EXERCISE REQUIREMENTS ▸ Looking at the listing below, retype exactly the lines starting at the one containing "pl_window_label : string;" and ending at the one containing "(connectionId sessionId : string)", both included, and nothing else.

INPUT RECORDS ▸
(** A run that is not the newest shows nothing when it settles. *)
Lemma stale_run m run result :
  monitor_ok m → run ≠ mo_requestRun m → monitor_shows (request_settled run result m) = monitor_shows m.
Proof.
  intros _ Hs. unfold request_settled. destruct (js_find _ _) as [[run' c]|]; [|done].
  rewrite (bool_decide_false (mo_requestRun m = run)) by done. rewrite andb_false_r. cbn [negb]. rewrite !andb_true_r.
  unfold state_render. match goal with |- context [Z.eqb ?a ?b] => assert (a = b) as -> end.
  { unfold pollingMs. cbn. by destruct result as [[]|]. }
  rewrite Z.eqb_refl. unfold monitor_shows. cbn. by destruct result as [[]|].
Qed.

(** ** Properties *)

(** C29: The monitor. As long as it is mounted, whatever its inputs do and however the
    requests settle: every snapshot shown or kept is of the connection that is chosen;
    the history has at most 40 snapshots, none older than a minute before the last one,
    which is the one shown; a run in flight is the newest one and the only one that
    counts, and what an older one brings is not shown; loading and refreshing show only
    while one is in flight; and the hook polls exactly while it is active and visible
    with a connection: it waits for a request that is in flight, or for its timer. *)
Theorem monitor_sound connectionId active visible view events :
  let m := monitor_run (newMonitor connectionId active visible view) events in
  mo_mounted m = true →
  Forall (λ s, mo_connectionId m = Some (sm_connection s)) (mo_history m) ∧
  last (mo_history m) = mo_snapshot m ∧ length (mo_history m) ≤ 40 ∧
  (∀ s x, mo_snapshot m = Some s → x ∈ mo_history m → (sm_collected_at_ms s - 60000 ≤ sm_collected_at_ms x)%Z) ∧
  (∀ r, mo_inFlightRun m = Some r → r = mo_requestRun m ∧ r ∈ (mo_pending m).*1) ∧
  (∀ run result, run ≠ mo_requestRun m → monitor_shows (request_settled run result m) = monitor_shows m) ∧
  (mo_loading m || mo_refreshing m = true → is_Some (mo_inFlightRun m)) ∧
  (is_Some (mo_poll m) ↔ truthy (mo_connectionId m) && mo_active m && mo_visible m = true) ∧
  (∀ r, mo_poll m = Some (PollAwait r) → r ∈ (mo_pending m).*1).
Proof.
  intros m Hm. destruct (monitor_run_ok connectionId active visible view events Hm) as [[Hc Hlen Hlast Hw] Hr [Hp Ha]].
  pose proof Hr as [_ _ _ Hf Hs]. split_and!; try done.
  - intros s x Hsome Hx. specialize (Hw s Hsome). rewrite Forall_forall in Hw. by apply Hw.
  - intros run result Hne. apply stale_run; [by split|done].
Qed.

Example monitor_polls :
  let m := monitor_run (newMonitor (Some "c1") true true ViewStatus)
    [MoSettled 2 (inl (1000, 3000)%Z); MoTimer; MoInputs (Some "c2") true true ViewStatus; MoSettled 3 (inl (4000, 3000)%Z)] in
  mo_snapshot m = None ∧ mo_pending m = [(5, "c2")] ∧ mo_poll m = Some (PollAwait 5).
Proof. done. Qed.
Lemma add_call_ok c s : editor_ok s → call_ok c → editor_ok (ed_call c s).
Proof. intros [? ?] ?. split; [done|]. apply Forall_app. by split; [|apply Forall_singleton]. Qed.

Lemma drop_call_ok i s : editor_ok s → editor_ok (ed_set_calls (delete i (ed_calls s)) s).
Proof. intros [? ?]. split; [done|]. by apply Forall_delete. Qed.

#[export] Hint Resolve add_call_ok drop_call_ok shell_ok : nexa.

(** ** What every tab shows

    Whatever is open where: it needs nothing of the paths. *)

Definition call_shows (c : FileCall) : Prop := match c with CallDelete _ _ _ _ rd => Forall tab_ok (rd_tabs rd) | _ => True end.

Record editor_shows (s : Editor) : Prop := {
  es_tabs : Forall tab_ok (ed_tabs s);
  es_calls : Forall call_shows (ed_calls s);
}.

Lemma shows_files s s' : ed_tabs s' = ed_tabs s → ed_calls s' = ed_calls s → editor_shows s → editor_shows s'.
Proof. intros H1 H2 [? ?]. by split; rewrite ?H1, ?H2. Qed.

Lemma shows_pending close conflict s : editor_shows s → editor_shows (ed_set_pending close conflict s).
Proof. by apply shows_files. Qed.
Lemma shows_text action value error s : editor_shows s → editor_shows (ed_set_text action value error s).
Proof. by apply shows_files. Qed.
Lemma shows_requests refresh locate shown s : editor_shows s → editor_shows (ed_set_requests refresh locate shown s).
Proof. by apply shows_files. Qed.
Lemma shows_delete target s : editor_shows s → editor_shows (ed_set_delete target s).
Proof. by apply shows_files. Qed.

Lemma shows_shell s s' : shell_only s s' → editor_shows s → editor_shows s'.
Proof. intros [shell ->]. by apply shows_files. Qed.

Lemma shows_call c s : editor_shows s → call_shows c → editor_shows (ed_call c s).
Proof. intros [? ?] ?. split; [done|]. apply Forall_app. by split; [|apply Forall_singleton]. Qed.

Lemma shows_update tabId f s : editor_shows s → (∀ t, tab_ok t → tab_ok (f t)) → editor_shows (updateRemoteFileTab tabId f s).
Proof.
  intros [Ht Hc] Hf. split; [|done]. cbn. apply Forall_fmap. eapply Forall_impl; [exact Ht|]. intros t Hok. cbn.
  case_decide; auto.
Qed.

Lemma shows_filter (P : RemoteFileEditorTab → Prop) `{∀ x, Decision (P x)} tabs s :
  editor_shows s → Forall tab_ok tabs → editor_shows (ed_set_tabs (filter P tabs) s).
Proof. intros [_ Hc] Ht. split; [|done]. rewrite Forall_forall in Ht. apply Forall_forall. intros t [_ Hin]%list_elem_of_filter. auto. Qed.

Lemma shows_open rd entry s : editor_shows s → editor_shows (openRemoteFile rd entry s).
Proof.
  intros Hs. unfold openRemoteFile. cbv zeta. repeat case_match; try done; [by eapply shows_shell; [apply activate_file_shell|]|].
  apply shows_call; [|done]. eapply shows_shell; [apply activate_file_shell|]. destruct Hs as [Ht Hc]. split; [|done].
  cbn. apply Forall_app. split; [done|]. apply Forall_singleton. by left.
Qed.

Lemma shows_close rd tabIds s : editor_shows s → Forall tab_ok (rd_tabs rd) → editor_shows (closeRemoteFileTabsNow rd tabIds s).
Proof. intros Hs Hrd. eapply shows_shell; [apply close_now_shell|]. by apply shows_filter. Qed.

Lemma shows_close_many rd tabIds s : editor_shows s → Forall tab_ok (rd_tabs rd) → editor_shows (closeRemoteFileTabs rd tabIds s).
Proof.
  intros Hs Hrd. unfold closeRemoteFileTabs. cbv zeta. case_match; [apply shows_pending|];
    (case_decide; [done|by apply shows_close]).
Qed.

Lemma shows_save rd tabId overwrite s : editor_shows s → editor_shows (saveRemoteFile rd tabId overwrite s).
Proof. intros Hs. unfold saveRemoteFile. repeat case_match; try done. apply shows_call; [|done]. by apply shows_update. Qed.

Lemma shows_reload rd tabId s : editor_shows s → editor_shows (reloadRemoteFile rd tabId s).
Proof. intros Hs. unfold reloadRemoteFile. repeat case_match; try done. apply shows_call; [|done]. by apply shows_update. Qed.
(* ===== verification/ConnectionSteps.v ===== *)
(** * The connection wizard ([features/layout/WorkspaceShell.tsx])

    A tab that connects shows a step: what is being tried, the host key or the credentials it
    waits for, the error. The handlers that start, run, retry and answer a step, the direct
    terminals that connect without one, and the capture of the output that arrives before
    the terminal is shown, as a machine: a run is in flight at one of its awaits until an
    event settles it, in any order. Updates of the tabs are taken to be immediate. The branch
    without a backend is left out. *)

From S2P Require Import Prelude SessionTypes Instances SnapshotCodec JumpPlan ConnectionInput ConnectionErrors.
From stdpp Require Import pretty.
From Stdlib Require Import Lia.

#[local] Open Scope nat_scope.

(** ** Data *)

(** What the wizard reads of a connection; [sp_serial_port] is [serial.port_name]. *)
Record StepProfile := mkStepProfile {
  sp_profile : JumpProfile;
  sp_protocol : option ConnectionProtocol;
  sp_serial_port : option string;
  sp_credential_mode : option ConnectionCredentialMode;
  sp_prompt_auth_kind : option ConnectionAuthKind;
  sp_inline_auth_kind : option ConnectionAuthKind;
  sp_created_at : string;
}.

Definition sp_id (p : StepProfile) : string := jp_id (sp_profile p).
Definition sp_prompts (p : StepProfile) : bool := bool_decide (sp_credential_mode p = Some ModePrompt).

Inductive ConnectionStepMode := StepTest | StepTerminal.
Inductive ConnectionStepStatus := StIdle | StRunning | StWaitingHostKey | StPrompt | StSuccess | StError.

#[export] Instance ConnectionStepMode_eq_dec : EqDecision ConnectionStepMode.
Proof. solve_decision. Defined.
#[export] Instance ConnectionStepStatus_eq_dec : EqDecision ConnectionStepStatus.
Proof. solve_decision. Defined.

(** The fields of [ConnectionStepState] (but its [sessionId], which nothing sets), in three
    groups: what the last run left, what the user is asked for, and what stays. *)
Record StepOutcome := mkOutcome {
  so_activeStepIndex : option nat;
  so_errorDetail : option ConnectionStepErrorDetail;
  so_error : option string;
  so_hostKey : option HostKeyInfo;
  so_hostKeyDecision : option HostKeyDecision;
  so_oldHostKeyFingerprint : option string;
  so_logs : list string;
  so_status : ConnectionStepStatus;
}.

Record StepSecrets := mkSecrets {
  sc_authKind : ConnectionAuthKind;
  sc_password : string;
  sc_privateKeyPassphrase : string;
  sc_privateKeyPath : string;
  sc_promptTarget : option CredentialPromptTarget;
  sc_runtimeCredentials : jsmap RuntimeCredentialInput;
}.

Record ConnectionStepState := mkStepState {
  cs_connection : StepProfile;
  cs_id : Z;
  cs_mode : ConnectionStepMode;
  cs_temporary : bool;
  cs_temporaryContextRef : option string;
  cs_temporaryCredentialsReady : bool;
  cs_outcome : StepOutcome;
  cs_secrets : StepSecrets;
}.

Definition cs_status (step : ConnectionStepState) : ConnectionStepStatus := so_status (cs_outcome step).
Definition cs_logs (step : ConnectionStepState) : list string := so_logs (cs_outcome step).

Definition with_outcome (o : StepOutcome) (step : ConnectionStepState) : ConnectionStepState :=
  mkStepState (cs_connection step) (cs_id step) (cs_mode step) (cs_temporary step) (cs_temporaryContextRef step)
    (cs_temporaryCredentialsReady step) o (cs_secrets step).
Definition with_secrets (c : StepSecrets) (step : ConnectionStepState) : ConnectionStepState :=
  mkStepState (cs_connection step) (cs_id step) (cs_mode step) (cs_temporary step) (cs_temporaryContextRef step)
    (cs_temporaryCredentialsReady step) (cs_outcome step) c.
Definition with_ready (ready : bool) (step : ConnectionStepState) : ConnectionStepState :=
  mkStepState (cs_connection step) (cs_id step) (cs_mode step) (cs_temporary step) (cs_temporaryContextRef step)
    ready (cs_outcome step) (cs_secrets step).
Definition with_connection (p : StepProfile) (step : ConnectionStepState) : ConnectionStepState :=
  mkStepState p (cs_id step) (cs_mode step) (cs_temporary step) (cs_temporaryContextRef step)
    (cs_temporaryCredentialsReady step) (cs_outcome step) (cs_secrets step).
Definition previewRdpLaunchForBrowser (connection : DesktopProfile) (platform : DesktopPlatform) : RdpLaunchPreview :=
  let config := dp_rdp connection in
  let runner_config := c ← config; rc_runner c in
  let renderMode := default RdpEmbedded (r ← runner_config; rn_render_mode r) in
  let runner := rdp_preview_runner platform config in
  let executable :=
    match runner with
    | RdpRunnerCustom => or_text (r ← runner_config; rn_custom_executable r) "custom-rdp-client"
    | Freerdp => "xfreerdp"
    | MacosApp => "/usr/bin/open"
    | MstscActivex => "mstscax.dll"
    | Mstsc => "mstsc.exe"
    end in
  let args :=
    match runner with
    | Freerdp =>
        ["/v:" +:+ address connection; "/u:" +:+ dp_username connection] ++
        option_list (domain ← (c ← config; s ← rc_domain c; nonempty s); Some ("/d:" +:+ domain)) ++
        ["/dynamic-resolution"; "/clipboard"]
    | RdpRunnerCustom => [or_text (r ← runner_config; rn_custom_args_template r) "{rdp_file}"]
    | MacosApp | Mstsc => ["<generated.rdp>"]
    | MstscActivex => []
    end in
  let warnings := present
    [Some (tr "workspace.rdp.preview.browser"); Some (tr "workspace.rdp.preview.noPassword");
     if truthy (trim_value (c ← config; rc_raw_rdp_settings c)) then Some (tr "workspace.rdp.preview.raw") else None] in
  mkRdpPreview (dp_id connection) (Some runner) renderMode (Some executable) args
    (match runner with
     | Mstsc | MacosApp | RdpRunnerCustom => Some (previewRdpFileContent connection)
     | _ => None
     end)
    (match runner with
     | Mstsc => Some (tr "workspace.rdp.preview.windows")
     | MacosApp => Some (tr "workspace.rdp.preview.macos")
     | _ => None
     end)
    None warnings.
Inductive RdpEvent :=
  | RdpOpen (connection : DesktopProfile) (activeRdpSessionId : option string) (now : Z)
  | RdpStart (connection : DesktopProfile) (activate : bool) (now : Z)
  | RdpRetry (connectionById : gmap string DesktopProfile) (sessionId : string)
  | RdpPreview (connectionById : gmap string DesktopProfile) (sessionId : string)
  | RdpClose (sessionIds : list string)
  | RdpCloseOthers (sessionId : string)
  | RdpCloseToRight (sessionId : string)
  | RdpCloseAll (connectionId : string)
  | RdpClosed (backendSessionId : string)
  | RdpRunSettled (run : nat) (answer : RdpAnswer)
  | RdpPreviewSettled (call : nat) (answer : RdpLaunchPreview + json).

Definition rdp_step (s : RdpDesktop) (e : RdpEvent) : RdpDesktop :=
  match e with
  | RdpOpen connection active now => openRdpConnectionSession connection active now s
  | RdpStart connection activate now => startRdpSession connection activate now s
  | RdpRetry connectionById sessionId => retryRdpSession connectionById sessionId s
  | RdpPreview connectionById sessionId => previewRdpSessionLaunch connectionById sessionId s
  | RdpClose sessionIds => closeRdpSessions sessionIds s
  | RdpCloseOthers sessionId => closeOtherRdpSessions sessionId s
  | RdpCloseToRight sessionId => closeRdpSessionsToRight sessionId s
  | RdpCloseAll connectionId => closeAllRdpSessionsForConnection connectionId s
  | RdpClosed backendSessionId => rdp_session_closed backendSessionId s
  | RdpRunSettled run answer =>
      match js_find (λ r, rn_id r = run) (rd_runs s) with
      | Some r => if answers_run answer then settle_rdp_run r answer s else s
      | None => s
      end
  | RdpPreviewSettled call answer =>
      match js_find (λ p, p.1 = call) (rd_previews s) with
      | Some (_, sessionId) => settle_rdp_preview sessionId answer (rd_previewed call s)
      | None => s
      end
  end.
(* ===== verification/VncSessions.v ===== *)
(** * VNC sessions ([features/layout/WorkspaceShell.tsx])

    The tabs of VNC sessions as a machine like that of RDP. A launch may open a window of
    its own that hosts the session: its steps, the payloads that wait until the window is
    ready, and what the window and the viewer of a tab report. *)

From S2P Require Import Prelude SnapshotCodec ConnectionInput ConnectionErrors DesktopText RemoteDesktop.
From stdpp Require Import pretty.
From Stdlib Require Import Lia.

#[local] Open Scope nat_scope.
#[local] Arguments update_by : simpl never.

Section desktop.
Context (tr : string → string) (trv : string → string → string) (diagnostic : string → string) (show : json → string).
(** [hasTauriRuntime()] *)
Context (tauri : bool).

(** ** State *)

Definition VNC_RUNNER_HOST_WINDOW_LABEL : string := "vnc-runner-host".

Record VncRunnerWindowPayload := mkPayload {
  pl_config : VncConnectionConfig;
  pl_connection : VncRunnerWindowConnectionInfo;
  pl_result : VncLaunchResult;
  pl_window_label : string;
  pl_workspace_session_id : string;
}.

Inductive VncCall :=
  | VcLaunch (connectionId : string)
  | VcClose (backendSessionId : string)
  | VcPreview (connectionId : string)
  | VcMarkConnected (connectionId : string)
  | VcActivate (connectionId sessionId : string)
  | VcRemove (sessionIds : list string)
  | VcCreateWindow (label : string)
  | VcUnminimize (label : string)
  | VcShow (label : string)
  | VcSetFocus (label : string)
  | VcEmitPayload (label : string) (payload : VncRunnerWindowPayload)
  | VcEmitClose (label sessionId : string).

(** Where a launch waits: for the end of a short wait when there is no backend, for the
    backend, for each step of opening the window that hosts the session, and, when that
    window failed or the tab is gone, for the session to close. *)
Inductive VncPhase :=
  | VpWaiting
  | VpLaunching
  | VpImporting (result : VncLaunchResult)
  | VpLookingUp (result : VncLaunchResult)
  | VpCreating (result : VncLaunchResult)
  | VpShowing (steps : list VncCall) (result : VncLaunchResult)
  | VpEmitting (result : VncLaunchResult)
  | VpFailing (error : string)
  | VpAbandoning (windowLabel : string).

Record VncRun := mkVncRun {
  vr_id : nat;
  vr_session : string;
  vr_connection : DesktopProfile;
  vr_phase : VncPhase;
}.

(** [vd_deliveries] are the payloads on their way to a window that is ready, by session. *)
Record VncDesktop := mkVncDesktop {
  vd_sessions : list VncSessionTab;
  vd_runs : list VncRun;
  vd_previews : list (nat * string);
  vd_deliveries : list (nat * string);
  vd_payloads : jsmap VncRunnerWindowPayload;
  vd_ready : bool;
  vd_next : nat;
  vd_calls : list VncCall;
  vd_returned : list string;
}.

Definition vd_set_sessions (l : list VncSessionTab) (s : VncDesktop) : VncDesktop :=
  mkVncDesktop l (vd_runs s) (vd_previews s) (vd_deliveries s) (vd_payloads s) (vd_ready s) (vd_next s) (vd_calls s) (vd_returned s).
Definition vd_set_runs (runs : list VncRun) (s : VncDesktop) : VncDesktop :=
  mkVncDesktop (vd_sessions s) runs (vd_previews s) (vd_deliveries s) (vd_payloads s) (vd_ready s) (vd_next s) (vd_calls s) (vd_returned s).
Definition vd_set_payloads (payloads : jsmap VncRunnerWindowPayload) (s : VncDesktop) : VncDesktop :=
  mkVncDesktop (vd_sessions s) (vd_runs s) (vd_previews s) (vd_deliveries s) payloads (vd_ready s) (vd_next s) (vd_calls s) (vd_returned s).
Definition vd_set_ready (ready : bool) (s : VncDesktop) : VncDesktop :=
  mkVncDesktop (vd_sessions s) (vd_runs s) (vd_previews s) (vd_deliveries s) (vd_payloads s) ready (vd_next s) (vd_calls s) (vd_returned s).
Definition vd_log (calls : list VncCall) (s : VncDesktop) : VncDesktop :=
  mkVncDesktop (vd_sessions s) (vd_runs s) (vd_previews s) (vd_deliveries s) (vd_payloads s) (vd_ready s) (vd_next s)
    (vd_calls s ++ calls) (vd_returned s).
Definition vd_return (returned : list string) (s : VncDesktop) : VncDesktop :=
  mkVncDesktop (vd_sessions s) (vd_runs s) (vd_previews s) (vd_deliveries s) (vd_payloads s) (vd_ready s) (vd_next s)
    (vd_calls s) (vd_returned s ++ returned).
Definition vd_await (sessionId : string) (connection : DesktopProfile) (phase : VncPhase) (s : VncDesktop) : VncDesktop :=
  mkVncDesktop (vd_sessions s) (vd_runs s ++ [mkVncRun (vd_next s) sessionId connection phase]) (vd_previews s)
    (vd_deliveries s) (vd_payloads s) (vd_ready s) (S (vd_next s)) (vd_calls s) (vd_returned s).
Definition vd_set_previews (previews : list (nat * string)) (next : nat) (s : VncDesktop) : VncDesktop :=
  mkVncDesktop (vd_sessions s) (vd_runs s) previews (vd_deliveries s) (vd_payloads s) (vd_ready s) next (vd_calls s) (vd_returned s).
Definition vd_set_deliveries (deliveries : list (nat * string)) (next : nat) (s : VncDesktop) : VncDesktop :=
  mkVncDesktop (vd_sessions s) (vd_runs s) (vd_previews s) deliveries (vd_payloads s) (vd_ready s) next (vd_calls s) (vd_returned s).

(** [payloads.delete(sessionId)] *)
Definition drop_payload (sessionId : string) (s : VncDesktop) : VncDesktop :=
  vd_set_payloads (filter (λ p, p.1 ≠ sessionId) (vd_payloads s)) s.

(** A run goes on to its next await, or ends. *)
Definition run_to (run : nat) (phase : VncPhase) (s : VncDesktop) : VncDesktop :=
  vd_set_runs ((λ r, if decide (vr_id r = run) then mkVncRun (vr_id r) (vr_session r) (vr_connection r) phase else r) <$> vd_runs s) s.
Definition run_done (run : nat) (s : VncDesktop) : VncDesktop := vd_set_runs (filter (λ r, vr_id r ≠ run) (vd_runs s)) s.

RESULT OF THE TASK ▸
  pl_window_label : string;
  pl_workspace_session_id : string;
}.

Inductive VncCall :=
  | VcLaunch (connectionId : string)
  | VcClose (backendSessionId : string)
  | VcPreview (connectionId : string)
  | VcMarkConnected (connectionId : string)
  | VcActivate (connectionId sessionId : string)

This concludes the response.